Between viral load dilution and barrier control, the dentists and hygienists on our team are the most equipped people to treat you during this time. In fact, our dental colleagues in Wuhan, China, Canada, and the EU, give us reason to believe that we can all reopen with a goal of “minimal to zero risk.” From the department of Stomatology in Wuhan, out of 1857 oral health professionals, only .47% of the dentists wearing only basic PPE contracted Covid-19 (Meng et al.). With experienced barrier control to elevated PPE (N-95 masks, face shields, disposable gowns and booties) plus improved air filtration and purification options, there is close to zero chance that our dental teams can come down with Covid-19.
We are really good at barrier control in dentistry as we have been practicing these safety methods since the AIDS crisis, for the last 30 years. Today, with Covid-19, we are raising our level of infection control creating the safest environment in all of healthcare with higher PPE standards, air purification, and scheduling that creates a safe haven for everyone. I am very proud of my profession as we reopen our doors and have chosen to reinvent what we do to a higher standard for our patients with a greater degree of wellness and oral health is a great place to start.

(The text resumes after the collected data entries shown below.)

Lemma measure_star p n star :
  wildcard_inv p n star -> wildcard_measure (S p) (Some (p, n)) + 1 <= wildcard_measure p star.
Proof.
  intros (Hp & Hn & Hi). unfold wildcard_measure, llen. destruct star as [[sp sn]|]; [|nia].
  destruct Hi as (w & Hsn & _). nia.
Qed.

Lemma measure_retry p n sp sn :
  wildcard_inv p n (Some (sp, sn)) -> (n < length N)%nat ->
  wildcard_measure (S sp) (Some (sp, S sn)) + 1 <= wildcard_measure p (Some (sp, sn)).
Proof. intros (Hp & Hn & w & Hsn & Hsp & _) Hlt. unfold wildcard_measure, llen. nia. Qed.

Lemma wildcard_loop_costs fuel p n star :
  wildcard_inv p n star -> (wildcard_measure p star < Z.of_nat fuel) ->
  costs (wildcard_loop fuel P N p n star) (wildcard_measure p star)
    (fun stop => match stop with
      | Some p => (p <= length P)%nat /\ glob P N = glob (drop p P) []
      | None => glob P N = false
      end).
Proof.
  revert p n star. induction fuel as [|fuel IH]; intros p n star Hi Hf;
    pose proof (measure_nonneg _ _ _ Hi); [lia|].
  cbn [wildcard_loop]. destruct (Nat.ltb_spec n (length N)) as [Hn|Hn].
  2:{ apply costs_ret; [done|]. split; [apply Hi|]. eapply wildcard_inv_end; [exact Hi|].
      destruct Hi as (_ & ? & _). lia. }
  destruct (char_matches P N p n) eqn:Em.
  { pose proof (wildcard_inv_match _ _ _ Hi Em) as Hi'.
    pose proof (measure_match p star). pose proof (measure_nonneg _ _ _ Hi').
    eapply costs_charge; [apply IH; [done|lia]|lia..]. }
  destruct (char_at P p "*") eqn:Es.
  { assert (P !! p = Some "*") as Ec.
    { unfold char_at in Es. destruct (P !! p); [|done]. by apply String.eqb_eq in Es as ->. }
    pose proof (wildcard_inv_star _ _ _ Hi Ec) as Hi'.
    pose proof (measure_star _ _ _ Hi). pose proof (measure_nonneg _ _ _ Hi').
    eapply costs_charge; [apply IH; [done|lia]|lia..]. }
  pose proof (char_mismatch _ _ Hn Em Es) as Hf'. destruct star as [[sp sn]|].
  - pose proof (wildcard_inv_retry _ _ _ _ Hi Hn Hf') as Hi'.
    pose proof (measure_retry _ _ _ _ Hi Hn). pose proof (measure_nonneg _ _ _ Hi').
    eapply costs_charge; [apply IH; [done|lia]|lia..].
  - eapply costs_charge; [apply (costs_ret _ 0); [lia|]|lia|].
    + destruct Hi as (_ & _ & ->). done.
    + destruct Hi as (Hp & _ & _). unfold wildcard_measure, llen. nia.
Qed.

End Wildcard.

Lemma skip_stars_costs rest :
  costs (skip_stars rest) (llen rest) (fun v => v = glob rest []).
Proof.
  induction rest as [|c rest IH]; [by apply costs_ret|]. cbn [skip_stars].
  pose proof (llen_nonneg rest). rewrite llen_cons.
  destruct (String.eqb_spec c "*") as [->|Hc].
  - eapply costs_charge; [|exact H|lia]. eapply costs_weaken; [exact IH|lia|].
    intros v ->. rewrite glob_star, orb_false_r. done.
  - apply costs_ret; [lia|]. by rewrite glob_char_nil.
Qed.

Harrel SK, Molinari J. Aerosols and splatter in dentistry: a brief review of the literature and infection control implications. J Am Dent Assoc. 2004;135(4):429‐437. doi:10.14219/jada.archive.2004.0207
Meng, L et al. “Coronavirus Disease 2019 (COVID-19): Emerging and Future Challenges for Dental and Oral Medicine.” Journal of dental research vol. 99,5 (2020): 481-487. doi:10.1177/0022034520914246
Morawska L. Droplet fate in indoor environments, or can we prevent the spread of infection?. Indoor Air. 2006;16(5):335‐347. doi:10.1111/j.1600-0668.2006.00432.x
Peng, X., Xu, X., Li, Y. et al. Transmission routes of 2019-nCoV and controls in dental practice. Int J Oral Sci 12, 9 (2020). https://doi.org/10.1038/s41368-020-0075-9
Tang J.W Et al. Factors involved in the aerosol transmission of infection and control of ventilation in healthcare premises. Journal of Hospital Infection. Journal of Hospital Infection, 2006. 64(2): p. 100-14
Wilson, N.M. et al. Airborne transmission of severe acute respiratory syndrome coronavirus-2 to healthcare workers: a narrative review. Anaesthesia.